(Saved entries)
----
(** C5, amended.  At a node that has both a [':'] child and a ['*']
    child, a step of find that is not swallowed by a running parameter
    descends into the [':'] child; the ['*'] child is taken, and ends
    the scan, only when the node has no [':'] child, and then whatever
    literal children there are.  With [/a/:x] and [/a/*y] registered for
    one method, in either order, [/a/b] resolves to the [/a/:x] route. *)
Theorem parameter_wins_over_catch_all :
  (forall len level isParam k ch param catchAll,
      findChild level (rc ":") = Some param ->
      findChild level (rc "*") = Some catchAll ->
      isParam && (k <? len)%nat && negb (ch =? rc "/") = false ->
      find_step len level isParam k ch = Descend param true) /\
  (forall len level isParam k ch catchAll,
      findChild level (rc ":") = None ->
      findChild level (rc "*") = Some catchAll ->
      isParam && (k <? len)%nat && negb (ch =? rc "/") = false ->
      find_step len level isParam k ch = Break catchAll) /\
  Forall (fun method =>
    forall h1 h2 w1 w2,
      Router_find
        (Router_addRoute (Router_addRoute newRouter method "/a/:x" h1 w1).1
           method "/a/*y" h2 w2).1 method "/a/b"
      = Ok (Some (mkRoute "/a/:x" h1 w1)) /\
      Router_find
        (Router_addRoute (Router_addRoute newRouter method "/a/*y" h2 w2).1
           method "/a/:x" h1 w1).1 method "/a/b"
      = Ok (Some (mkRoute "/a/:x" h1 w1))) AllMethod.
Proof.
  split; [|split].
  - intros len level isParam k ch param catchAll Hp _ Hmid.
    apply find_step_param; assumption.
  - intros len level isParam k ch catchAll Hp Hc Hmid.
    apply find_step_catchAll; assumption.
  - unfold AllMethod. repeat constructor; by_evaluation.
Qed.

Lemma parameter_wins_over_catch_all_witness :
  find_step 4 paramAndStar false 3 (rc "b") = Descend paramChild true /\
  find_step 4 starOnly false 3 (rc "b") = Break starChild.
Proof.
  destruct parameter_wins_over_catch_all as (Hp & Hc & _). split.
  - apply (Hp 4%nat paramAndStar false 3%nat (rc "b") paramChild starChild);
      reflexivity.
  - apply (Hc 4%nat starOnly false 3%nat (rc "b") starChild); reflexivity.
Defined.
----
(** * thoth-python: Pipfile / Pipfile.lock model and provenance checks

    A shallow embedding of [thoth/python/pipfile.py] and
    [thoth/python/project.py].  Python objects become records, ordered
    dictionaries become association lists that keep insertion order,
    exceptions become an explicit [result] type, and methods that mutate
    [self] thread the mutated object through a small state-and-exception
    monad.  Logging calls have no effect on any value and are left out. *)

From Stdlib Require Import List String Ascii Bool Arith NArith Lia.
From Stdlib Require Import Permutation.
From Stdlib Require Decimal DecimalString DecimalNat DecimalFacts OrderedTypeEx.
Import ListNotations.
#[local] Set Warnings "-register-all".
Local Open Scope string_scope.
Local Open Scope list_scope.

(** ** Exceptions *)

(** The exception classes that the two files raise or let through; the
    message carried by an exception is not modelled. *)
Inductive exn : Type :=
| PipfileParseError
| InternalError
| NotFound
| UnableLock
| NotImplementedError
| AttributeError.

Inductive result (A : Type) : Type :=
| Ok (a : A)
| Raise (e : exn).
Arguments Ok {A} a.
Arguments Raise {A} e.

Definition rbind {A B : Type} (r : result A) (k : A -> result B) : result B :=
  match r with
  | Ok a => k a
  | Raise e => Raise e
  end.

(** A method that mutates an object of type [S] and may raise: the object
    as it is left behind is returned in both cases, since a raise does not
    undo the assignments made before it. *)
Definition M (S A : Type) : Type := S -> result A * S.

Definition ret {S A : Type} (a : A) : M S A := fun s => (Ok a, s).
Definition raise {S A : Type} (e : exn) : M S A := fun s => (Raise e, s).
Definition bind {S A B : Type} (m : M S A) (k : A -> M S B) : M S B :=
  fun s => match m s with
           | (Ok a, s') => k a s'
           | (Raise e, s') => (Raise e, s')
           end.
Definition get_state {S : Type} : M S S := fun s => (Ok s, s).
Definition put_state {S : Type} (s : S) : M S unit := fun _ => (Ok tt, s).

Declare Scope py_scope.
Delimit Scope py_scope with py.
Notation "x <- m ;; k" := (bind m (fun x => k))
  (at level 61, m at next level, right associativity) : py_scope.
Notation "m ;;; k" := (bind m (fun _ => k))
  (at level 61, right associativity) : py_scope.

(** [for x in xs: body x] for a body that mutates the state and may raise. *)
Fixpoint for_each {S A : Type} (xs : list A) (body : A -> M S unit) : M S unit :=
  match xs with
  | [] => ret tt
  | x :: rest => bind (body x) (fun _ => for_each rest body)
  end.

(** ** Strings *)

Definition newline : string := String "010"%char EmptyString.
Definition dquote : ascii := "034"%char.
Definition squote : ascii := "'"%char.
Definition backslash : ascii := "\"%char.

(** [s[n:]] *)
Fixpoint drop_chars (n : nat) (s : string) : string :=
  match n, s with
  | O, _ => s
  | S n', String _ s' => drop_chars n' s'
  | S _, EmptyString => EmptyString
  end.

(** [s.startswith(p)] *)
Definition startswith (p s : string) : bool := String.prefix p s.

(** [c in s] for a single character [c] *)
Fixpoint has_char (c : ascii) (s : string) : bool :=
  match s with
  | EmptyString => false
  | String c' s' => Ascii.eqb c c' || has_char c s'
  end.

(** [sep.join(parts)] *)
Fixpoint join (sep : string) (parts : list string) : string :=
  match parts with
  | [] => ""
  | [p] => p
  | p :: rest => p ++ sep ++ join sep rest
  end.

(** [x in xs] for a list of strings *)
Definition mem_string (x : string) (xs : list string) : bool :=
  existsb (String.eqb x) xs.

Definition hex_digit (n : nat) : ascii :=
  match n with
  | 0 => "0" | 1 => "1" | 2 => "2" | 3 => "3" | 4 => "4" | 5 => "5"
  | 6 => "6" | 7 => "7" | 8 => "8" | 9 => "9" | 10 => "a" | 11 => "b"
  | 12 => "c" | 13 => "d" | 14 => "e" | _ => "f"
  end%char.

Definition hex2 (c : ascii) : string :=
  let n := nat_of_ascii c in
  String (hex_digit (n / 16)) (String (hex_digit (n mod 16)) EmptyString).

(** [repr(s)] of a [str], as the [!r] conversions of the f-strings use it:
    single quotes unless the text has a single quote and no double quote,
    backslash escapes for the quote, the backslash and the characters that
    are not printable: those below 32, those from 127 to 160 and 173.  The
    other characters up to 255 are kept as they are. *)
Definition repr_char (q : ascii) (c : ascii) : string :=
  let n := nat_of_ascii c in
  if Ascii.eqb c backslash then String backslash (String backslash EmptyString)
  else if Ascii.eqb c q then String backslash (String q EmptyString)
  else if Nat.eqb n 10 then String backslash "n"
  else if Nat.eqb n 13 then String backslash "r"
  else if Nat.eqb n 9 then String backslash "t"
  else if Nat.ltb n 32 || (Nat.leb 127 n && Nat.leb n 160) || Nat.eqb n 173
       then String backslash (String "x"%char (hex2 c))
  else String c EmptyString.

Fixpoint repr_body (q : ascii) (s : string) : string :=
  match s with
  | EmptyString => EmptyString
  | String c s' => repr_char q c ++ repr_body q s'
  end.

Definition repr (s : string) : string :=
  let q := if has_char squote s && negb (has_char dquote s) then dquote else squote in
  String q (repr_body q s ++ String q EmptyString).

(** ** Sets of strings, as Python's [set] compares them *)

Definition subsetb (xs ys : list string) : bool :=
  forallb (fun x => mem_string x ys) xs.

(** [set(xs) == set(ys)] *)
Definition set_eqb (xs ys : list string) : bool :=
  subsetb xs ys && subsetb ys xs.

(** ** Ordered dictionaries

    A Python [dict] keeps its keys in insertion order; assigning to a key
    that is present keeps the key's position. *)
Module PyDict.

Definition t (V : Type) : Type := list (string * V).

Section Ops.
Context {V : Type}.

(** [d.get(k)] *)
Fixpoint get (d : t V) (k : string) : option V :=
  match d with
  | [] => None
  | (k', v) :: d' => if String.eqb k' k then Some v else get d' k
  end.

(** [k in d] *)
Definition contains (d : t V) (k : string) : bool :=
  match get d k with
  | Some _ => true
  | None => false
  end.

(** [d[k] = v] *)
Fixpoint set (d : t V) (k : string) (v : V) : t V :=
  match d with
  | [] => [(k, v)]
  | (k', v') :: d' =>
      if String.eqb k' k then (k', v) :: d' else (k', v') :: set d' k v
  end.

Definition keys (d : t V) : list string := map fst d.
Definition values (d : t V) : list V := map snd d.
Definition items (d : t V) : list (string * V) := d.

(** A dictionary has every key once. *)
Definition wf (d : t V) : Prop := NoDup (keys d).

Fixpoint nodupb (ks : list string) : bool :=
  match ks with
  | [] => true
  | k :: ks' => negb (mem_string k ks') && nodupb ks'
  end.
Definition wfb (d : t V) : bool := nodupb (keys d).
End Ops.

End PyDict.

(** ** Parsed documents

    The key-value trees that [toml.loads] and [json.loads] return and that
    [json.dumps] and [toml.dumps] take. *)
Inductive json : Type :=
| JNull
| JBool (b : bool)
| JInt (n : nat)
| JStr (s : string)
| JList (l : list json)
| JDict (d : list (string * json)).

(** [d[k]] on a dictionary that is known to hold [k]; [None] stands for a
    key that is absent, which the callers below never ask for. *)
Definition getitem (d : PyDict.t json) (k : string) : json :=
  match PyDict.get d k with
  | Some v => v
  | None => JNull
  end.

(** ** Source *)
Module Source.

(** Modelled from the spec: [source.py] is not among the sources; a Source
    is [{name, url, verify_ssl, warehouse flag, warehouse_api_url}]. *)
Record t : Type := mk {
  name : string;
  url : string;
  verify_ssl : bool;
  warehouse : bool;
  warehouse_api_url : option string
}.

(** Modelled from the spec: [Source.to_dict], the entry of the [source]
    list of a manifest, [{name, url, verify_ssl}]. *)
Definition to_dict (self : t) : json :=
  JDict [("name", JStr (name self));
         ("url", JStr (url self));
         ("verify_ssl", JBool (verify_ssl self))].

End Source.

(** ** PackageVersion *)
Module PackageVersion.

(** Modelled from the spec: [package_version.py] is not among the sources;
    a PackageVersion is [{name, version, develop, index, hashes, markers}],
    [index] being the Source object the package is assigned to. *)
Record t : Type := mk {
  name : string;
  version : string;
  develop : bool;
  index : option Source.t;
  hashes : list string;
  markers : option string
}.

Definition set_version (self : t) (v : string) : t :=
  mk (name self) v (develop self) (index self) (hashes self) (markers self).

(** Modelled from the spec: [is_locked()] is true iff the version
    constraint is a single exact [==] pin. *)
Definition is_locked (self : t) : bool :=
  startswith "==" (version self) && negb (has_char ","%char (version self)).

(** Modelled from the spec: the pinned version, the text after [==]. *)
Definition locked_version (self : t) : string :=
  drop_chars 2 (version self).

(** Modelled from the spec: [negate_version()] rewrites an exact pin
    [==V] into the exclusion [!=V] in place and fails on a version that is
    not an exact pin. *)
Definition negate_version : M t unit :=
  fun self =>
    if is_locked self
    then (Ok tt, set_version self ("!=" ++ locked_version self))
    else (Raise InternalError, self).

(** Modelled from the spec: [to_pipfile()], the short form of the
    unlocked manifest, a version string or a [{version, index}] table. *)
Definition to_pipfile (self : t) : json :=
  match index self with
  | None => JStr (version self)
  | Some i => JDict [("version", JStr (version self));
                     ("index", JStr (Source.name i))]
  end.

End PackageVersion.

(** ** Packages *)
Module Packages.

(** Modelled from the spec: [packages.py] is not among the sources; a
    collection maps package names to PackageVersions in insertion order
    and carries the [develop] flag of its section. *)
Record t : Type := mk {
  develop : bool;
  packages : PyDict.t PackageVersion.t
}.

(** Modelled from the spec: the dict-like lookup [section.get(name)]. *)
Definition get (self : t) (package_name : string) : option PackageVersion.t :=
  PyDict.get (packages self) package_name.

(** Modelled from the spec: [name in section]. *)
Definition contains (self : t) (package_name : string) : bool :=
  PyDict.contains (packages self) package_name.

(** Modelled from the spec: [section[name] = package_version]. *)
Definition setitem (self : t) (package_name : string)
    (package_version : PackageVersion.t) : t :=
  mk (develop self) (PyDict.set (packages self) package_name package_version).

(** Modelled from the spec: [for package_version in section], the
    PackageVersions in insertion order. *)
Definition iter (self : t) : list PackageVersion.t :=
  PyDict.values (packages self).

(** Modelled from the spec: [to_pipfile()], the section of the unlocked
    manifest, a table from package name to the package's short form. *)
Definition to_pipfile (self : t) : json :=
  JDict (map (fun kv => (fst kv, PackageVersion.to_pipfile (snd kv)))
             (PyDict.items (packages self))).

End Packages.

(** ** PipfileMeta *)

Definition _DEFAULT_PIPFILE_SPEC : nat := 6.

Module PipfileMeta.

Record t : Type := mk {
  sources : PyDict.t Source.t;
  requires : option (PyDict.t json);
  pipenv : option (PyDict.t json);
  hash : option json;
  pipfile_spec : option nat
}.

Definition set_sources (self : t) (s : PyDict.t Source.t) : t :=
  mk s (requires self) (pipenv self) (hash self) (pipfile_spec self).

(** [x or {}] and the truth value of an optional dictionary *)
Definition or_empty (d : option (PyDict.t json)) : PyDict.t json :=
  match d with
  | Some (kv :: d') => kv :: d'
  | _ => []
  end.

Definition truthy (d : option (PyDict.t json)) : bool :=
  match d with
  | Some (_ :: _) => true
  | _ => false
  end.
----
#### [TASK GOAL]
Search the records for the word "Open". Copy each line where it appears.

#### [RESPONSE TO THE EXERCISE]
Local Open Scope string_scope.
Local Open Scope list_scope.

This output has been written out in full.